*Extracted material*:
▽

Record MInv (s : St) : Prop := {
  minv_fs : Inv (st_fs s);
  minv_root : u_root (st_u s) = root;
  minv_deferred : Forall (fun cm => special_bits cm.2 = 0%N) (deferred_modes (st_u s)) }.

Definition safeM {A} (Q : A -> Prop) (m : M A) : Prop :=
  triple MInv m (outcome (fun a s => MInv s /\ Q a) (fun _ => MInv)).

Lemma safeM_ret {A} (Q : A -> Prop) (r : result A Refusal) :
  (forall a, r = Ok a -> Q a) -> safeM Q (se_ret r).
Proof. intros Hr s Hs. destruct r as [a|e]; cbn; [split; [done|by apply Hr]|done]. Qed.

Lemma safeM_bind {A B} (R : A -> Prop) (Q : B -> Prop) (m : M A) k :
  safeM R m -> (forall a, R a -> safeM Q (k a)) -> safeM Q (se_bind m k).
Proof. intros Hm Hk. eapply triple_bind; [exact Hm|]. intros a s [Hs Ha]. by apply Hk. Qed.

Lemma safeM_fs {A} (Q : A -> Prop) (m : SE fs Refusal A) : safe Q m -> safeM Q (on_fs m).
Proof.
  intros Hm s [Hf Hr Hd]. specialize (Hm _ Hf). unfold on_fs.
  destruct (m (st_fs s)) as [[a|e] w]; cbn in *; [destruct Hm as [Hw Ha]; split; [|done]|]; by split.
Qed.

Lemma safeM_mod_u f :
  (forall u, u_root (f u) = u_root u) ->
  (forall u, Forall (fun cm => special_bits cm.2 = 0%N) (deferred_modes u) ->
     Forall (fun cm => special_bits cm.2 = 0%N) (deferred_modes (f u))) ->
  safeM (fun _ => True) (mod_u f).
Proof.
  intros Hr Hd s [Hf Hroot' Hdef]. cbn. split; [|done]. split; cbn; [done| |by apply Hd].
  by rewrite Hr.
Qed.

Lemma safeM_mod_rep f : safeM (fun _ => True) (mod_rep f).
Proof. intros s [Hf Hr Hd]. split; [by split|done]. Qed.
Lemma safeM_add_written p : safeM (fun _ => True) (add_written p).
Proof. intros s [Hf Hr Hd]. split; [by split|done]. Qed.
Lemma safeM_get_u :
  safeM (fun u => u_root u = root /\ Forall (fun cm => special_bits cm.2 = 0%N) (deferred_modes u)) get_u.
Proof. intros s [Hf Hr Hd]. split; [by split|done]. Qed.
Lemma safeM_get_rep : safeM (fun _ => True) get_rep.
Proof. intros s Hs. by split. Qed.
Lemma safeM_get_written : safeM (fun _ => True) get_written.
Proof. intros s Hs. by split. Qed.

Lemma host_mode_free raw : special_bits (host_mode raw) = 0%N.
Proof. unfold special_bits, host_mode. rewrite <- N.land_assoc. apply N.land_0_r. Qed.

Lemma Forall_bt_insert {K V} (cmp : K -> K -> comparison) (P : K * V -> Prop) k v m :
  P (k, v) -> Forall P m -> Forall P (bt_insert cmp k v m).
Proof.
  intros Hk Hm. induction Hm as [|[k' v'] m Hkv Hm IH]; cbn; [by constructor|].
  destruct (cmp k k'); repeat constructor; done.
Qed.

Lemma Forall_bt_remove {K V} (cmp : K -> K -> comparison) (P : K * V -> Prop) k m :
  Forall P m -> Forall P (bt_remove cmp k m).
Proof.
  intros Hm. induction Hm as [|[k' v'] m Hkv Hm IH]; cbn; [by constructor|].
  destruct (cmp k k'); [done|by constructor..].
Qed.
(** The public slots, [0..filtered_from], and the filtered ones, [filtered_from..slot_count],
    are exactly the host's slots, in every manifest: also one that records no border (written
    before filtered slots existed) or a border beyond its own slots, which makes every slot
    public, never filtered.  A fresh manifest keeps the border it was given, and it has the
    injection port exactly if it has filtered slots, and a DNS port exactly if a public one. *)
Theorem manifest_pools (m : Manifest.Manifest) (i : nat) :
  let from := Manifest.filtered_from m in
  (from <= Manifest.slot_count m)%nat /\
  Manifest.filtered_count m = (Manifest.slot_count m - from)%nat /\
  (Manifest.is_filtered m i = true <-> (from <= i < Manifest.slot_count m)%nat) /\
  (Manifest.filtered_from_field m = None -> Manifest.is_filtered m i = false) /\
  (forall n iface t lan f, m = Manifest.new n iface t lan f ->
    from = Nat.min f n /\
    Manifest.supports_credential_endpoint m = negb (Manifest.filtered_count m =? 0)%nat /\
    (Manifest.gateway_dns_port m <> None <-> (0 < f)%nat)).
Proof.
  cbv zeta. unfold Manifest.filtered_count, Manifest.is_filtered.
  pose proof (filtered_from_le m) as Hle.
  split; [done|]. split; [done|]. split; [apply manifest_pools_range|].
  split.
  { unfold Manifest.filtered_from. intros ->. apply andb_false_iff. rewrite Nat.leb_gt, Nat.ltb_ge. lia. }
  intros n iface t lan f ->. unfold Manifest.supports_credential_endpoint, Manifest.broker_tcp_ports,
    Manifest.gateway_dns_port, Manifest.filtered_from, Manifest.new.
  destruct (f <? n)%nat eqn:E1; reflect_bools; cbn.
  - destruct (f <=? n)%nat eqn:E2; reflect_bools; [|lia].
    split; [lia|]. split; [symmetry; apply negb_true_iff, Nat.eqb_neq; lia|].
    destruct f; cbn; [split; [done|lia]|]. split; [lia|done].
  - split; [lia|]. split; [symmetry; apply negb_false_iff, Nat.eqb_eq; lia|].
    destruct f; cbn; [split; [done|lia]|]. split; [lia|done].
Qed.
Lemma check_repository_Ok p u : check_repository p = Ok u <-> repository_ok p.
Proof.
  unfold check_repository, repository_ok. destruct u. destruct (255 <? length p)%nat eqn:El; reflect_bools.
  { split; [done|]. intros [? _]. lia. }
  split.
  - intros H. split; [lia|]. destruct (traverse check_component _) as [us|] eqn:Et; [|done].
    apply traverse_Ok in Et. apply Forall_lookup. intros i c Hc.
    destruct (Forall2_lookup_l _ _ _ _ _ Et Hc) as (u & _ & Hu). by eapply check_component_Ok.
  - intros [_ Hall]. assert (Et : traverse check_component (split "/" p) = Ok (map (fun _ => tt) (split "/" p))).
    { apply traverse_Ok, Forall2_fmap_r, Forall_Forall2_diag.
      eapply Forall_impl; [exact Hall|]. intros c. apply check_component_Ok. }
    by rewrite Et.
Qed.

Lemma check_tag_Ok t u : check_tag t = Ok u <-> tag_ok t.
Proof.
  unfold check_tag, tag_ok. destruct u. destruct t as [|c t]; [split; [done|naive_solver]|].
  rewrite <- forallb_Forall. destruct (128 <? _)%nat eqn:El; reflect_bools.
  { split; [done|]. intros [? _]. lia. }
  destruct (is_ascii_alphanumeric c || Ascii.eqb c "_") eqn:Ef; cbn [negb].
  - unfold legal. destruct (forallb _ (c :: t)) eqn:E4; cbn [negb].
    + split; [|done]. intros _. split; [done|]. split; [done|]. exists c, t. split; [done|].
      apply orb_true_iff in Ef as [?|Ef]; [by left|]. right. by apply ascii_eqb_eq.
    + naive_solver.
  - split; [done|]. intros (_ & _ & first & r & [= <- <-] & Hf). apply orb_false_iff in Ef as [E1 E2].
    destruct Hf as [Hf|Hf]; [congruence|]. subst c. done.
Qed.

(** ** What is parsed *)

(** A reference whose printed form reads back: the registry would be taken for one, and Docker
    Hub's repositories have their namespace. *)
Definition reference_ok (r : Reference) : Prop :=
  host_like (registry r) = true /\ "/"%char ∉ registry r /\ "@"%char ∉ registry r /\
  repository_ok (repository r) /\
  (registry r = DEFAULT_REGISTRY -> "/"%char ∈ repository r) /\
  match want r with Tag t => tag_ok t | ByDigest d => digest_ok d end.
(* ===== verification/HostIo.v ===== *)
(** * Host paths of the MCP server ([crates/mcp/src/hostio.rs])

    Two arguments of [sandbox_run] name a path on the host; the caller is a language model.
    [HostIo::check] resolves the path and refuses what is not inside the confinement root, is
    inside isopod's own state directory, or has a second hard link.

    The file has the paths of [std::path] as lists of components, the kernel's resolution of a
    path over a tree of nodes ([walk], with symbolic links, [..], unsearchable directories and
    the limit on links; [resolve_at], with the limit on the path's length), the policy and its check, and the theorems: where an accepted path leads
    when it is opened. *)
From S2P Require Import Prelude Text.

(** ** Paths *)

Inductive component : Type := RootDir | CurDir | ParentDir | Normal (name : bytes).
#[export] Instance component_eq_dec : EqDecision component.
Proof. solve_decision. Defined.

(** A [PathBuf], by its components. *)
Abbreviation path := (list component).

Definition is_absolute (p : path) : bool := match p with RootDir :: _ => true | _ => false end.

Definition part_of (s : bytes) : component :=
  if beq s (B ".") then CurDir else if beq s (B "..") then ParentDir else Normal s.

Definition not_blank (s : bytes) : bool := negb (beq s []).
Definition not_cur (c : component) : bool := negb (bool_decide (c = CurDir)).

(** [Path::components]: repeated and trailing separators go, and every [.] but a leading one. *)
Definition components (s : bytes) : path :=
  let parts := map part_of (List.filter not_blank (split "/" s)) in
  if starts_with (B "/") s then RootDir :: List.filter not_cur parts
  else match parts with
       | CurDir :: r => CurDir :: List.filter not_cur r
       | _ => List.filter not_cur parts
       end.

(** [Path::starts_with] *)
Definition path_starts_with (p base : path) : bool := bool_decide (base `prefix_of` p).

(** [Path::file_name], [Path::parent] *)
Definition file_name (p : path) : option bytes :=
  match last p with Some (Normal n) => Some n | _ => None end.
Definition parent (p : path) : option path :=
  match last p with None | Some RootDir => None | _ => Some (removelast p) end.

(** [base.join(p)], of paths without [CurDir]; [base.push(name)] is [base ++ [Normal name]]. *)
Definition join_components (base p : path) : path := if is_absolute p then p else base ++ p.

(** ** The host's file system

    Nodes by their place in the tree: the names from the root, without links. *)

Inductive node : Type :=
  | Dir (searchable : bool)
  | File (nlink : N)
  | Link (target : bytes)
  | Special.

Inductive Errno : Type := ENOENT | ENOTDIR | EACCES | ELOOP | ENAMETOOLONG.
#[export] Instance Errno_eq_dec : EqDecision Errno.
Proof. solve_decision. Defined.

Record HostFs : Type := MkHostFs {
  nodes : gmap (list bytes) node;
  (** the process's working directory, unless it was removed *)
  cwd : option (list bytes) }.

Definition node_at (nodes : gmap (list bytes) node) (at_ : list bytes) : option node :=
  match at_ with [] => Some (Dir true) | _ => nodes !! at_ end.

(** What the last component of a path means to a call: [stat] follows a link there, [lstat] does
    not, and an open with [O_CREAT] takes a missing one for the file to make. *)
Inductive last_mode : Type := Follow | NoFollow | Create.
#[export] Instance last_mode_eq_dec : EqDecision last_mode.
Proof. solve_decision. Defined.

(** The components the kernel sees: a separator at the end asks for a directory, as [.] does. *)
Definition kernel_components (s : bytes) : path :=
  (if starts_with (B "/") s then [RootDir] else []) ++
  map part_of (List.filter not_blank (split "/" s)) ++
  (if ends_with (B "/") s then [CurDir] else []).

Definition search (nodes : gmap (list bytes) node) (at_ : list bytes) : result unit Errno :=
  match node_at nodes at_ with
  | Some (Dir true) => Ok tt
  | Some (Dir false) => Err EACCES
  | Some _ => Err ENOTDIR
  | None => Err ENOENT
  end.

(** The resolution of [todo] from the directory [at_], through at most [links] symbolic links. *)
Fixpoint walk (mode : last_mode) (nodes : gmap (list bytes) node) (links : nat) :
    list bytes -> path -> result (list bytes) Errno :=
  fix go at_ todo :=
    match todo with
    | [] => Ok at_
    | RootDir :: r => go [] r
    | CurDir :: r => let? _ := search nodes at_ in go at_ r
    | ParentDir :: r => let? _ := search nodes at_ in go (removelast at_) r
    | Normal n :: r =>
        let? _ := search nodes at_ in
        match nodes !! (at_ ++ [n]) with
        | None => match mode, r with Create, [] => Ok (at_ ++ [n]) | _, _ => Err ENOENT end
        | Some (Link target) =>
            match mode, r with
            | NoFollow, [] => Ok (at_ ++ [n])
            | _, _ =>
                match links with
                | 0%nat => Err ELOOP
                | S links =>
                    match target with
                    | [] => Err ENOENT
                    | _ => walk mode nodes links at_ (kernel_components target ++ r)
                    end
                end
            end
        | Some _ => go (at_ ++ [n]) r
        end
    end.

△

In the listing above, find the line holding "minv_root : u_root (st_u s) = root;" and the line holding "Proof. intros Hm", then output those two lines and every line between them exactly.

  minv_root : u_root (st_u s) = root;
  minv_deferred : Forall (fun cm => special_bits cm.2 = 0%N) (deferred_modes (st_u s)) }.

Definition safeM {A} (Q : A -> Prop) (m : M A) : Prop :=
  triple MInv m (outcome (fun a s => MInv s /\ Q a) (fun _ => MInv)).

Lemma safeM_ret {A} (Q : A -> Prop) (r : result A Refusal) :
  (forall a, r = Ok a -> Q a) -> safeM Q (se_ret r).
Proof. intros Hr s Hs. destruct r as [a|e]; cbn; [split; [done|by apply Hr]|done]. Qed.

Lemma safeM_bind {A B} (R : A -> Prop) (Q : B -> Prop) (m : M A) k :
  safeM R m -> (forall a, R a -> safeM Q (k a)) -> safeM Q (se_bind m k).
Proof. intros Hm Hk. eapply triple_bind; [exact Hm|]. intros a s [Hs Ha]. by apply Hk. Qed.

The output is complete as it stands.